大多数食物中的GSPs由于在小肠中不能被消化,进入大肠后在那里通过微生物发酵转化为代谢物[18]。少数代谢产物可以直接影响动物,而大多数代谢产物通过参与代谢和合成过程,间接影响机体的调节。在本研究中,饲粮添加不同水平的GSPs后,上调鹅盲肠的差异代谢物主要为有机酸及其衍生物,3个GSPs添加组盲肠亚精胺表达丰度显著下调。亚精胺是精氨酸和脯氨酸代谢过程中的关键物质,由精胺氧化酶催化精胺产生,与精胺和腐胺同属于多胺类;多胺可以诱导活性氧(reactive oxygen species,ROS)的聚集,降低细胞内还原型谷胱甘肽的含量,诱导RNA损伤和凋亡[19-20],且过量的ROS是体内氧化应激的主要原因。因此,亚精胺的下调可以减少ROS的产生,降低机体氧化损伤。KEGG代谢通路分析表明,GSPs可能通过β-丙氨酸代谢以及精氨酸和脯氨酸代谢影响鹅肠道健康。

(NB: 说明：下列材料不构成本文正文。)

(** A cycle in which the sink rejected a call is taken by the [errOPA]
    case. *)
Lemma loop_body_rejected (delay : Duration) (tr ext : Trace) :
  snd (sync env s tr) = tr ++ ext ->
  (exists e msg, fst (sync env s tr) = Some (errOPA (errors.Wrap e msg))) ->
  loop_body env s delay tr
  = (if Timer_ env (tr ++ ext) backoffMin then Next backoffMin else Return_,
     tr ++ ext ++ [IOTimer backoffMin (Timer_ env (tr ++ ext) backoffMin)]).
Proof.
  intros Hext (e & msg & Hr).
  rewrite loop_body_run, Hr, Hext, on_errOPA_run, app_assoc. reflexivity.
Qed.

End Policy.

(** C4.  For every cycle in which the sink rejected a call, whatever the
    delay accumulated so far, the retry loop sets the delay to the minimum,
    one second, and waits exactly that long; it then restarts with that
    delay, unless the stop signal ended the wait, in which case the loop
    returns at once. *)
Theorem sink_failure_waits_minimum (env : Env) (s : GenericSync)
    (delay : Duration) (tr ext : Trace) :
  snd (sync env s tr) = tr ++ ext ->
  existsb sink_rejected ext = true ->
  let fired := Timer_ env (tr ++ ext) backoffMin in
  outcome (fst (sync env s tr)) = Some SinkFailure
  /\ backoffMin = 1 * time.Second
  /\ snd (loop_body env s delay tr) = tr ++ ext ++ [IOTimer backoffMin fired]
  /\ fst (loop_body env s delay tr)
     = (if fired then Next backoffMin else Return_)
  /\ forall fuel,
       loop_from env s (S fuel) delay tr
       = if fired
         then loop_from env s fuel backoffMin
                (tr ++ ext ++ [IOTimer backoffMin true])
         else (true, tr ++ ext ++ [IOTimer backoffMin false]).
Proof.
  intros Hext Hrej fired.
  destruct (sync_cycle_of env s tr ext Hext) as (Hc & _).
  pose proof (Cycle_rejected _ _ _ Hc Hrej) as Hr.
  pose proof (loop_body_rejected env s delay tr ext Hext Hr) as Hbody.
  destruct Hr as (e & msg & Hr).
  split; [now rewrite Hr|]. split; [reflexivity|].
  split; [now rewrite Hbody|]. split; [now rewrite Hbody|].
  intros fuel. rewrite loop_from_run, Hbody. cbn [fst snd].
  fold fired. now destruct fired.
Qed.

Lemma sink_failure_waits_minimum_witness :
  loop_from env_sink_down nodes 5 (8 * time.Second) []
  = (true,
     [IOList (Ok {| Items := []; ResourceVersion := "v1" |});
      IOPutData "/" VEmptyMap (Some (errorString "unavailable"));
      IOTimer (1 * time.Second) false]).
Proof.
  destruct (sink_failure_waits_minimum env_sink_down nodes (8 * time.Second)
              [] (snd (sync env_sink_down nodes [])) eq_refl eq_refl)
    as (_ & _ & _ & _ & H).
  rewrite (H 4%nat). reflexivity.
Defined.

(** C5.  For every cycle that ends with the channel closed, the retry loop
    resets the delay to the minimum and starts the next cycle at once: the
    next entry of the trace is the next listing, with no wait before it. *)
Theorem channel_closed_restarts_at_once (env : Env) (s : GenericSync)
    (delay : Duration) (tr : Trace) :
  fst (sync env s tr) = Some errChannelClosed ->
  outcome (fst (sync env s tr)) = Some ChannelClosed
  /\ loop_body env s delay tr = (Next backoffMin, snd (sync env s tr))
  /\ forall fuel,
       loop_from env s (S fuel) delay tr
       = loop_from env s fuel backoffMin (snd (sync env s tr))
       /\ exists rest,
            snd (loop_from env s (S (S fuel)) delay tr)
            = snd (sync env s tr)
                ++ IOList (List_ env (snd (sync env s tr))) :: rest.
Proof.
  intros Hr.
  assert (Hbody :
    loop_body env s delay tr = (Next backoffMin, snd (sync env s tr))).
  { now rewrite loop_body_run, Hr. }
  split; [now rewrite Hr|]. split; [assumption|].
  intros fuel.
  assert (Hnext : forall n,
    loop_from env s (S n) delay tr
    = loop_from env s n backoffMin (snd (sync env s tr))).
  { intros n. now rewrite loop_from_run, Hbody. }
  split; [apply Hnext|]. rewrite Hnext. apply loop_from_listing.
Qed.

Lemma channel_closed_restarts_at_once_witness :
  fst (sync env_scenario nodes []) = Some errChannelClosed
  /\ loop_body env_scenario nodes (8 * time.Second) []
     = (Next backoffMin, snd (sync env_scenario nodes [])).
Proof.
  split; [reflexivity|].
  apply (channel_closed_restarts_at_once env_scenario nodes
           (8 * time.Second) [] eq_refl).
Defined.
(** * Persons API (backend/main.py): a shallow embedding and its properties

    The service is five FastAPI handlers over one SQLAlchemy table.  A
    handler is embedded as a function from the session it is given to an
    outcome and the session it leaves; a session holds the table as
    committed and the work that is not committed yet, and [get_db] closes
    it when the handler is left, which drops that work.

    What the source only calls (the schema validator's lenient conversions,
    the database driver's treatment of a Python value assigned to a column,
    the attributes a mapped class inherits from its declarative base) is
    collected in the class [Platform]: the handlers are defined, and the
    properties proved, for every platform that meets its laws.  The store
    is the one of the test setup: integers of 64 bits, a table scanned by
    primary key.

    The states of the model are tables whose rows hold, in every column, a
    value of the declared type of the column, and a string is the sequence
    of bytes of its encoding.  A store that keeps a value of another type
    in a column (text in [age]) leaves these states: the properties that
    say what a PATCH stores are stated for bodies whose values have the
    types of their columns. *)

From Stdlib Require Import ZArith List String Ascii Bool Lia.
From Stdlib Require Import Decimal DecimalString DecimalPos DecimalZ.
Import ListNotations.

#[local] Open Scope string_scope.
#[local] Open Scope list_scope.
#[local] Open Scope Z_scope.
#[local] Set Warnings "-register-all".

(** ** Python values *)

(** A Python float: not-a-number, an infinity, or the finite value
    [m * 2^e]. *)
Inductive pyfloat : Type :=
| FNan
| FInf (negative : bool)
| FFin (m e : Z).

(** The values a parsed JSON body is made of, which are also the values an
    attribute of a mapped object can hold after [setattr]. *)
Inductive pyval : Type :=
| PNone
| PBool (b : bool)
| PInt (z : Z)
| PFloat (f : pyfloat)
| PStr (s : string)
| PList (l : list pyval)
| PDict (d : list (string * pyval)).

(** A [dict] in insertion order.  Python keeps one entry per key: see
    [dict_wf]. *)
Definition dict : Type := list (string * pyval).

Definition keys (d : dict) : list string := map fst d.

Definition dict_wf (d : dict) : Prop := NoDup (keys d).

Fixpoint dict_get (d : dict) (k : string) : option pyval :=
  match d with
  | [] => None
  | (k', v) :: d' => if String.eqb k' k then Some v else dict_get d' k
  end.

(** [d[k] = v]: an existing key keeps its place. *)
Fixpoint dict_set (d : dict) (k : string) (v : pyval) : dict :=
  match d with
  | [] => [(k, v)]
  | (k', v') :: d' =>
      if String.eqb k' k then (k', v) :: d' else (k', v') :: dict_set d' k v
  end.

Definition float_truthy (f : pyfloat) : bool :=
  match f with
  | FFin m _ => negb (m =? 0)
  | _ => true
  end.

(** [bool(v)], the test behind [not v]. *)
Definition truthy (v : pyval) : bool :=
  match v with
  | PNone => false
  | PBool b => b
  | PInt z => negb (z =? 0)
  | PFloat f => float_truthy f
  | PStr s => negb (String.eqb s "")
  | PList l => match l with [] => false | _ => true end
  | PDict d => match d with [] => false | _ => true end
  end.

Definition bool_int (b : bool) : Z := if b then 1 else 0.

(** [f == z] for a float and an integer: exact comparison. *)
Definition float_eq_int (f : pyfloat) (z : Z) : bool :=
  match f with
  | FFin m e => if 0 <=? e then m * 2 ^ e =? z else m =? z * 2 ^ (- e)
  | _ => false
  end.

(** [v == z] and [v == s] for an integer and a string. *)
Definition py_eq_int (v : pyval) (z : Z) : bool :=
  match v with
  | PInt x => x =? z
  | PBool b => bool_int b =? z
  | PFloat f => float_eq_int f z
  | _ => false
  end.

Definition py_eq_str (v : pyval) (s : string) : bool :=
  match v with
  | PStr x => String.eqb x s
  | _ => false
  end.

(** A value [json.dumps] renders in a response: no NaN and no infinity
    anywhere in it. *)
Fixpoint finite (v : pyval) : bool :=
  match v with
  | PFloat (FFin _ _) => true
  | PFloat _ => false
  | PList l => forallb finite l
  | PDict d => forallb (fun kv => finite (snd kv)) d
  | _ => true
  end.

(** The integers of the store and of its driver: 64 bits, signed. *)
Definition Integer_min : Z := -9223372036854775808.

Definition Integer_max : Z := 9223372036854775807.

Definition storable (z : Z) : bool := (Integer_min <=? z) && (z <=? Integer_max).

(** [str(z)] of an integer, as an f-string renders it. *)
Definition str (z : Z) : string := NilZero.string_of_int (Z.to_int z).

(** [s.split("/")] and its last element. *)
Fixpoint split (s : string) : list string :=
  match s with
  | EmptyString => [""]
  | String c s' =>
      if Ascii.eqb c "/" then "" :: split s'
      else match split s' with
           | seg :: segs => String c seg :: segs
           | [] => [String c ""]
           end
  end.
(** ** C9: a stamp, once taken, stays *)

(** C9. No operation of the five handlers returns [last_updated] to
    [null]: if it is not [null] before an operation it is not [null]
    after it, and if it holds a time stamp it holds one afterwards; the
    same over any sequence of operations, and every accepted mutation
    leaves a time stamp. *)
Theorem last_updated_never_reset :
  (forall op now st,
     last_updated st <> Null -> last_updated (perform op now st).2 <> Null) /\
  (forall op now st,
     (exists ts, last_updated st = Str ts) ->
     exists ts, last_updated (perform op now st).2 = Str ts) /\
  (forall calls st,
     (exists ts, last_updated st = Str ts) ->
     exists ts, last_updated (run calls st) = Str ts) /\
  (forall calls st,
     last_updated st <> Null -> last_updated (run calls st) <> Null) /\
  (forall op now st,
     (perform op now st).2 <> st ->
     last_updated (perform op now st).2 = Str (toISOString now)).
Proof.
  assert (Hnull : forall op now st,
    last_updated st <> Null -> last_updated (perform op now st).2 <> Null).
  { intros op now st Hne.
    by destruct (perform_last_updated op now st) as [-> | ->]. }
  assert (Hstr : forall op now st,
    (exists ts, last_updated st = Str ts) ->
    exists ts, last_updated (perform op now st).2 = Str ts).
  { intros op now st Hts.
    destruct (perform_last_updated op now st) as [-> | ->]; eauto. }
  repeat split; try assumption.
  - induction calls as [|[op now] rest IH]; intros st Hts; [done|].
    cbn [run]. by apply IH, Hstr.
  - induction calls as [|[op now] rest IH]; intros st Hne; [done|].
    cbn [run]. by apply IH, Hnull.
  - intros [v|v|v|v|] now st Hch; cbn [perform] in *; try done.
    + unfold setMood in *. by destruct (includes VALID_MOODS v).
    + unfold moveTo in *. by destruct (includes VALID_LOCATIONS v).
Qed.

Lemma last_updated_never_reset_witness :
  let st := (perform (set_mood (Str "tired")) 4 state).2 in
  let calls := [ (set_mood (Str "angry"), 5); (get_state, 6);
                 (move_to Undefined, 7) ] in
  (exists ts, last_updated st = Str ts) /\
  (exists ts, last_updated (run calls st) = Str ts).
Proof.
  intros st calls.
  destruct last_updated_never_reset as (_ & _ & Hrun & _).
  assert (Hts : exists ts, last_updated st = Str ts)
    by (eexists; reflexivity).
  split; [exact Hts | exact (Hrun calls st Hts)].
Defined.

(** ** C6: [get_state] is a pure read *)

Lemma read_units_unit c tail :
  read_units (escape_unit c +:+ tail) = prepend c (read_units tail).
Proof. destruct c as [[] [] [] [] [] [] [] []]; reflexivity. Qed.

栖息在鹅盲肠的微生物可以将小肠中未消化的食糜分解成对机体有用的营养物质,如SCFAs,降低肠道pH,抑制致病菌的生长[21],并减少脂多糖向细胞的转运,从而削弱致病菌对机体的影响[22]。乙酸被认为是一种抗炎物质,有助于维持肠道稳态;丙酸可以调节肝脏胆固醇的合成[23-24];丁酸通过激活单磷酸腺苷活化蛋白激酶(AMPK),抑制核因子-κB(NF-κB)、肿瘤坏死因子-α等炎症介质,提高紧密连接蛋白基因表达,增强肠道屏障功能[24]。在本研究中,饲喂饲粮添加GSPs的鹅盲肠中乙酸、丙酸和丁酸含量提高。因此,GSPs通过提高产生SCFAs的细菌的丰度和降低分泌内毒素的细菌的丰度,对肠道产生直接的有益影响或调节肠道微生物群落组成。

4 结 论

本试验结果表明,饲粮添加GSPs可通过提高鹅盲肠菌群的多样性和丰富度,促进有益细菌(如梭菌UCG-014、产粪甾醇真细菌群和粪杆菌属)的增殖,提高盲肠乙酸、丙酸和丁酸含量,并通过β-丙氨酸代谢以及精氨酸和脯氨酸代谢改善鹅肠道健康。